Annual installation of new wind power projects in India will peak by 2024 and likely decline thereafter, according to a report released on Wednesday by the Global Wind Energy Council (GWEC) and MEC+, a consulting firm that specialises in renewable energy.

As part of its transition away from fossil fuels, India has committed to sourcing half its electricity in 2030 from non-fossil fuel sources and installing 60 gigawatt (GW, or 1000 MW) of wind power by 2022.

So far, only 40 GW of wind power capacity has been established.

Wind industry installations have been slowing down in India since 2017. Only 1.45 GW of wind projects were installed in 2021 with many delayed due to the second wave of COVID-19 and supply chain-related disruptions.

To compensate, the Ministry of New and Renewable Energy (MNRE) granted a blanket timeline extension for seven and a half months after the scheduled commissioning date (SCD) for projects with power purchase agreements (PPAs) signed before June 2021, which pushed the SCD of 0.7 GW projects to 2022.

The trigger for the slowdown, according to the report, was the advent of the auction regime in 2017 to award tenders.

The new scheme led to large orders but highly competitive bids.

Subsequently, the market has concentrated wind projects around a few substations of Gujarat and Tamil Nadu, which were home to the strongest resource potential and lowest cost of land. This created bottlenecks and slowed down project activity and made it costlier than solar power.

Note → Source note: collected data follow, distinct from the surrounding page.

(* ===== verification/SwitchFork.v ===== *)
(** * Switching forks

    A validator may leave the fork of its last vote only with a proof that enough
    stake is locked out on other forks.  [check_switch_threshold] of
    [fdp-solana/core/src/consensus.rs] adds up that stake from the lockout
    intervals of the banks at the tips of other forks and from the latest votes
    seen in gossip. *)

From stdpp Require Import sorting.
From S2P Require Import Prelude InstructionError AuthorizedVoters VoteState VoteProcess Credits Tower VoteSafety ForkChoice FrozenVotes ValidatorTower TowerSafety VoteLockouts ProgressMap Propagation.

Definition is_candidate_slot_descendant_of_last_vote (candidate_slot last_voted_slot : Slot)
    (ancestors : gmap Slot (gset Slot)) : option bool :=
  (fun a : gset Slot => bool_decide (last_voted_slot ∈ a)) <$> ancestors !! candidate_slot.

Section Switch.
Context (ancestors : gmap Slot (gset Slot)).
(** In the order of the hash map's iteration *)
Context (descendants : list (Slot * gset Slot)).
Context (progress : ProgressMap) (total_stake : Stake) (epoch_vote_accounts : gmap Pubkey Stake).

(** The stake that is locked out so far, and its accounts *)
Record LockedOut := mkLockedOut { locked_out_stake : Stake; locked_out_vote_accounts : gset Pubkey }.

(** Counts an account; [None] where the function returns with a proof. *)
Definition count_account (key : Pubkey) (st : LockedOut) : option LockedOut :=
  let stake := wrap64 (locked_out_stake st + default 0 (epoch_vote_accounts !! key)) in
  if f64_ltb SWITCH_FORK_THRESHOLD (stake_ratio stake total_stake) then None
  else Some (mkLockedOut stake ({[key]} ∪ locked_out_vote_accounts st)).

Section LastVote.
Context (last_voted_slot root : Slot) (last_vote_ancestors : gset Slot).

(** [lockout_intervals.range((Included(last_voted_slot), Unbounded))] *)
Definition intervals_from (intervals : LockoutIntervals) : list (Slot * Pubkey) :=
  e ← merge_sort Z.le (filter (fun e => last_voted_slot <= e) (map_to_list intervals).*1);
  default [] (intervals !! e).

Fixpoint scan_intervals (intervals : list (Slot * Pubkey)) (st : LockedOut) : option LockedOut :=
  match intervals with
  | [] => Some st
  | (start, key) :: intervals =>
      if bool_decide (key ∈ locked_out_vote_accounts st) then scan_intervals intervals st
      else if negb (bool_decide (start ∈ last_vote_ancestors)) && (root <? start)
      then st ← count_account key st; scan_intervals intervals st
      else scan_intervals intervals st
  end.

Definition is_computed (s : Slot) : bool := default false (fs_computed <$> get_fork_stats progress s).

Definition skip_candidate (candidate_slot : Slot) (candidate_descendants : gset Slot) : outcome TowerError bool :=
  if negb (is_computed candidate_slot) then Ok true
  else if existsb is_computed (elements candidate_descendants) then Ok true
  else if candidate_slot =? last_voted_slot then Ok true
  else
    descendant ←? expect (is_candidate_slot_descendant_of_last_vote candidate_slot last_voted_slot ancestors);
    Ok (descendant || (candidate_slot <=? root)).

Fixpoint scan_candidates (candidates : list (Slot * gset Slot)) (st : LockedOut) : outcome TowerError (option LockedOut) :=
  match candidates with
  | [] => Ok (Some st)
  | (candidate_slot, candidate_descendants) :: candidates =>
      skip ←? skip_candidate candidate_slot candidate_descendants;
      if skip : bool then scan_candidates candidates st
      else
        _ ←? rust_assert (negb (bool_decide (candidate_slot ∈ last_vote_ancestors)));
        f ←? expect (progress !! candidate_slot);
        match scan_intervals (intervals_from (fs_lockout_intervals (fork_stats f))) st with
        | Some st => scan_candidates candidates st
        | None => Ok None
        end
  end.

(** The latest votes seen in gossip *)
Fixpoint scan_gossip (votes : list (Pubkey * (Slot * list Hash))) (st : LockedOut) : option LockedOut :=
  match votes with
  | [] => Some st
  | (key, (candidate, _)) :: votes =>
      if bool_decide (key ∈ locked_out_vote_accounts st) then scan_gossip votes st
      else if (last_voted_slot <? candidate)
              && negb (default true (is_candidate_slot_descendant_of_last_vote candidate last_voted_slot ancestors))
      then st ← count_account key st; scan_gossip votes st
      else scan_gossip votes st
  end.

(** The proof is the default hash. *)
Definition count_locked_out (latest : LatestValidatorVotesForFrozenBanks) : outcome TowerError SwitchForkDecision :=
  st ←? scan_candidates descendants (mkLockedOut 0 ∅);
  Ok match st ≫= scan_gossip (map_to_list (max_gossip_frozen_votes latest)) with
     | Some st => FailedSwitchThreshold (locked_out_stake st) total_stake
     | None => SwitchProof hash_default
     end.
End LastVote.

(** The rest of the checks, after those for a rolled back vote *)
Definition check_other_fork (self : Tower) (switch_slot last_voted_slot root : Slot)
    (latest : LatestValidatorVotesForFrozenBanks) : outcome TowerError SwitchForkDecision :=
  last_vote_ancestors ←?
    match ancestors !! last_voted_slot with
    | Some a => Ok a
    | None => stray ←? is_stray_last_vote self; if stray : bool then Ok ∅ else Panic
    end;
  switch_slot_ancestors ←? expect (ancestors !! switch_slot);
  if (switch_slot =? last_voted_slot) || bool_decide (last_voted_slot ∈ switch_slot_ancestors) then Ok SameFork
  else if bool_decide (switch_slot ∈ last_vote_ancestors) then
    stray ←? is_stray_last_vote self;
    if stray : bool then Ok (FailedSwitchThreshold 0 total_stake) else Panic
  else count_locked_out last_voted_slot root last_vote_ancestors latest.

Definition make_check_switch_threshold_decision (self : Tower) (switch_slot : Slot)
    (latest : LatestValidatorVotesForFrozenBanks) (fork_choice : HeaviestSubtreeForkChoice)
    : outcome TowerError SwitchForkDecision :=
  last ←? last_voted_slot_hash self;
  match last with
  | None => Ok SameFork
  | Some (last_voted_slot, last_voted_hash) =>
      root ←? tower_root self;
      switch_hash ←? expect (get_hash progress switch_slot);
      match get_latest_invalid_ancestor fork_choice (last_voted_slot, last_voted_hash) with
      | Some latest_duplicate_ancestor =>
          if is_strict_ancestor fork_choice (switch_slot, switch_hash) (last_voted_slot, last_voted_hash)
          then Ok (FailedSwitchDuplicateRollback latest_duplicate_ancestor)
          else if default true ((fun h => negb (h =? last_voted_hash)) <$> get_hash progress last_voted_slot)
          then Ok (SwitchProof hash_default)
          else check_other_fork self switch_slot last_voted_slot root latest
      | None => check_other_fork self switch_slot last_voted_slot root latest
      end
  end.

Definition check_switch_threshold (switch_slot : Slot) (latest : LatestValidatorVotesForFrozenBanks)
    (fork_choice : HeaviestSubtreeForkChoice) (self : Tower) : outcome TowerError (Tower * SwitchForkDecision) :=
  decision ←? make_check_switch_threshold_decision self switch_slot latest fork_choice;
  let new_check := Some (switch_slot, decision) in
  Ok (if bool_decide (new_check = last_switch_threshold_check self) then self else with_switch_check new_check self, decision).
End Switch.
Lemma count_account_ok key st :
  sound_count st -> key ∉ locked_out_vote_accounts st ->
  scanned (fun k => k = key) st (count_account total_stake epoch_vote_accounts key st).
Proof.
  intros [Hs _] Hk. unfold count_account. fold (account_stake key).
  assert (Hsum : wrap64 (locked_out_stake st + account_stake key) = stake_sum ({[key]} ∪ locked_out_vote_accounts st)).
  { rewrite Hs. unfold stake_sum. rewrite (sum_of_perm _ (elements ({[key]} ∪ _)) (key :: elements (locked_out_vote_accounts st)));
      [|by apply elements_union_singleton]. rewrite wrap64_add_l, Z.add_comm. reflexivity. }
  destruct (f64_ltb _ _) eqn:Ea; cbn.
  - exists ({[key]} ∪ locked_out_vote_accounts st). split; [intros k; rewrite elem_of_union, elem_of_singleton; tauto|]. by rewrite <-Hsum.
  - split; [by split|]. intros k. rewrite elem_of_union, elem_of_singleton. tauto.
Qed.

(** One entry of a scan: skipped if its account is counted, counted if it holds *)
Lemma scan_entry (b : bool) key st (f : LockedOut -> option LockedOut) (Q : Pubkey -> Prop) :
  sound_count st -> (forall st', sound_count st' -> scanned Q st' (f st')) ->
  scanned (fun k => (k = key /\ b = true) \/ Q k) st
    (if bool_decide (key ∈ locked_out_vote_accounts st) then f st
     else if b then st' ← count_account total_stake epoch_vote_accounts key st; f st' else f st).
Proof.
  intros Hs Hf. case_bool_decide as Hk.
  - specialize (Hf st Hs). destruct (f st) as [st'|]; cbn in *.
    + destruct Hf as [? H]. split; [done|]. intros k. rewrite H. naive_solver.
    + destruct Hf as (X & Hx & ?). exists X. split; [|done]. intros k Hkx. apply Hx in Hkx. tauto.
  - destruct b.
    + eapply scanned_ext; [|apply scanned_bind; [by apply count_account_ok|exact Hf]]. cbn. tauto.
    + eapply scanned_ext; [|by apply Hf]. cbn. naive_solver.
Qed.

Section LastVote.
Context (last_voted_slot root : Slot) (last_vote_ancestors : gset Slot).

(** An account is locked out on another fork at the last vote. *)
Definition locked_out_by (intervals : LockoutIntervals) (k : Pubkey) : Prop :=
  exists s e, has_interval intervals k s e /\ last_voted_slot <= e /\ s ∉ last_vote_ancestors /\ root < s.
Definition is_tip (c : Slot) (ds : gset Slot) : Prop :=
  is_computed progress c = true /\ (forall d, d ∈ ds -> is_computed progress d = false) /\ c <> last_voted_slot /\
  root < c /\ exists a, ancestors !! c = Some a /\ last_voted_slot ∉ a.
Definition locked_out_at_tips (candidates : list (Slot * gset Slot)) (k : Pubkey) : Prop :=
  exists c ds f, (c, ds) ∈ candidates /\ is_tip c ds /\ progress !! c = Some f /\ locked_out_by (fs_lockout_intervals (fork_stats f)) k.
Definition voted_elsewhere (latest : LatestValidatorVotesForFrozenBanks) (k : Pubkey) : Prop :=
  exists s hs a, max_gossip_frozen_votes latest !! k = Some (s, hs) /\ last_voted_slot < s /\ ancestors !! s = Some a /\
    last_voted_slot ∉ a.

Lemma scan_intervals_ok l st :
  sound_count st ->
  scanned (fun k => exists s, (s, k) ∈ l /\ s ∉ last_vote_ancestors /\ root < s) st
    (scan_intervals total_stake epoch_vote_accounts root last_vote_ancestors l st).
Proof.
  revert st. induction l as [|[s key] l IH]; intros st Hs; cbn [scan_intervals].
  - eapply scanned_ext; [|by apply scanned_done]. intros k. cbn. setoid_rewrite elem_of_nil. naive_solver.
  - eapply scanned_ext; [|by apply scan_entry]. intros k. cbn. rewrite andb_true_iff, negb_true_iff, bool_decide_eq_false, Z.ltb_lt.
    setoid_rewrite elem_of_cons. naive_solver.
Qed.

Lemma intervals_from_elem intervals s k :
  (s, k) ∈ intervals_from last_voted_slot intervals <-> exists e, has_interval intervals k s e /\ last_voted_slot <= e.
Proof.
  unfold intervals_from, has_interval. rewrite list_elem_of_bind. split.
  - intros (e & Hin & He). rewrite sorting.merge_sort_Permutation, list_elem_of_filter in He. naive_solver.
  - intros (e & Hin & He). exists e. split; [done|]. rewrite sorting.merge_sort_Permutation, list_elem_of_filter. split; [done|].
    destruct (intervals !! e) as [l|] eqn:E; [|cbn in Hin; by apply elem_of_nil in Hin].
    apply list_elem_of_fmap. exists (e, l). split; [done|]. by apply elem_of_map_to_list.
Qed.
(* ===== verification/ForkSelectSpec.v ===== *)
(** * When a validator votes

    [select_vote_and_reset_forks] votes for a bank only if every check allows it,
    and after [compute_bank_stats] those checks are about the tower and the votes
    as they are. *)

From stdpp Require Import sorting.
From S2P Require Import Prelude InstructionError AuthorizedVoters VoteState VoteProcess EpochSchedule Credits Tower VoteSafety ForkChoice ForkChoiceOps FrozenVotes ValidatorTower TowerSafety VoteLockouts ProgressMap Propagation SwitchFork SwitchSafety ForkSelect.

(** ** The choice *)

(** A bank passes the checks that do not depend on the last vote. *)
Definition votable (progress : ProgressMap) (tower : Tower) (bank : Bank) : Prop :=
  exists f, progress !! bk_slot bank = Some f /\ fs_is_locked_out (fork_stats f) = false /\
    (forall depth stake, FailedThreshold depth stake ∈ fs_vote_threshold (fork_stats f) -> depth < Z.of_nat (threshold_depth tower)) /\
    (is_leader_slot (propagated_stats f) = true \/
     forall l, latest_leader_slot (bk_slot bank) (propagated_stats f) = Some l -> pm_is_propagated progress l <> Some false).

Lemma threshold_passed_spec tower l :
  threshold_passed tower l = true <-> forall depth stake, FailedThreshold depth stake ∈ l -> depth < Z.of_nat (threshold_depth tower).
Proof.
  unfold threshold_passed. rewrite forallb_forall. setoid_rewrite <-list_elem_of_In. split.
  - intros H depth stake Hin. specialize (H _ Hin). cbn in H. lia.
  - intros H [|depth stake] Hin; [done|]. specialize (H _ _ Hin). lia.
Qed.

Lemma check_candidate_ok progress tower bank reset decision failures :
  is_Some (progress !! bk_slot bank) ->
  exists res, check_candidate progress tower bank reset decision failures = Ok res /\
    ((votable progress tower bank /\ can_vote decision = true) /\ vote_bank res = Some (bank, decision) /\ reset_bank res = Some bank \/
     ~ (votable progress tower bank /\ can_vote decision = true) /\ vote_bank res = None /\ reset_bank res = reset).
Proof.
  intros [f Hf].
  set (confirmed := is_leader_slot (propagated_stats f) ||
    match latest_leader_slot (bk_slot bank) (propagated_stats f) with
    | Some l => default true (pm_is_propagated progress l)
    | None => true
    end).
  assert (Hps : get_propagated_stats progress (bk_slot bank) = Some (propagated_stats f)) by (unfold get_propagated_stats; by rewrite Hf).
  assert (Hrun : (if is_leader_slot (propagated_stats f) then @Ok TowerError _ true
    else r ←? get_leader_propagation_slot_must_exist progress (bk_slot bank); Ok r.1) = Ok confirmed).
  { unfold confirmed, get_leader_propagation_slot_must_exist, get_latest_leader_slot_must_exist, get_propagated_stats_must_exist.
    rewrite Hps. cbn [expect obind]. destruct (is_leader_slot (propagated_stats f)); [done|]. by destruct (latest_leader_slot _ _). }
  unfold check_candidate, get_fork_stats. rewrite Hps, Hf. cbn [fmap option_fmap option_map expect obind].
  rewrite Hrun. cbn [obind]. eexists. split; [reflexivity|].
  assert (Hc : confirmed = true <-> is_leader_slot (propagated_stats f) = true \/
    forall l, latest_leader_slot (bk_slot bank) (propagated_stats f) = Some l -> pm_is_propagated progress l <> Some false).
  { unfold confirmed. rewrite orb_true_iff. f_equiv. destruct (latest_leader_slot _ _) as [l|]; [|split; [by intros _ l [=]|done]].
    destruct (pm_is_propagated progress l) as [[]|] eqn:El; cbn; (split; [intros Hx l' [= <-]; congruence|intros Hx; try done]).
    by destruct (Hx l eq_refl). }
  assert (Hv : votable progress tower bank <-> negb (fs_is_locked_out (fork_stats f)) &&
    threshold_passed tower (fs_vote_threshold (fork_stats f)) && confirmed = true).
  { unfold votable. rewrite Hf, !andb_true_iff, negb_true_iff, threshold_passed_spec, Hc. naive_solver. }
  destruct (_ && _ && _ && _) eqn:E; cbn.
  - left. apply andb_prop in E as [E1 E2]. by rewrite Hv.
  - right. split; [|done]. rewrite Hv. intros [E1 E2]. by rewrite E1, E2 in E.
Qed.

Conservatively, India is expected to add 3.2 GW in 2022, 4.1 GW in 2023 peaking to 4.6 GW in 2024, thereafter declining to 4 GW and 3.5 GW in the next two years, respectively, according to the report.

India currently has 13.4 GW of prospective projects in wind energy, which are expected to drive installations until 2024 in the market.

After 2024, fresh projects are likely to be wind-solar hybrid projects (where both systems are installed on a piece of land to generate power through the day). “The linking of utility-scale wind and solar technology will be a crucial lever for volumes in 2024-25,” the report added.

 “India’s track record has indicated that the wind installation market is a lumpy market. Considerable momentum has been built in the pipeline since 2017-2018, but inordinate delays in project execution have challenged the assumptions of developers. Despite these obstacles, wind’s role as a supplement to solar energy strengthened in 2021. Wind solar hybrid project PPAs have grown within corporate procurement and DISCOMs contracts, targeted toward meeting peak power needs,” Siddharth Jain, MD, MEC+ said in a statement.

Payment delays adversely impacted pace of renewable energy in India. Due to the COVID-19 pandemic and supply chain constraints, the overall dues of electricity distribution companies (DISCOM) have ballooned. The outstanding payments to RE generators increased by 73% to ₹19,400 crores ($2.62 billion) in December 2021, as compared to ₹11,200 crores  ($1.5 billion) in December 2020.

“Overdue amounts and increased payment cycles will create a roadblock in achieving the targets set by the Central and State governments,” the report added.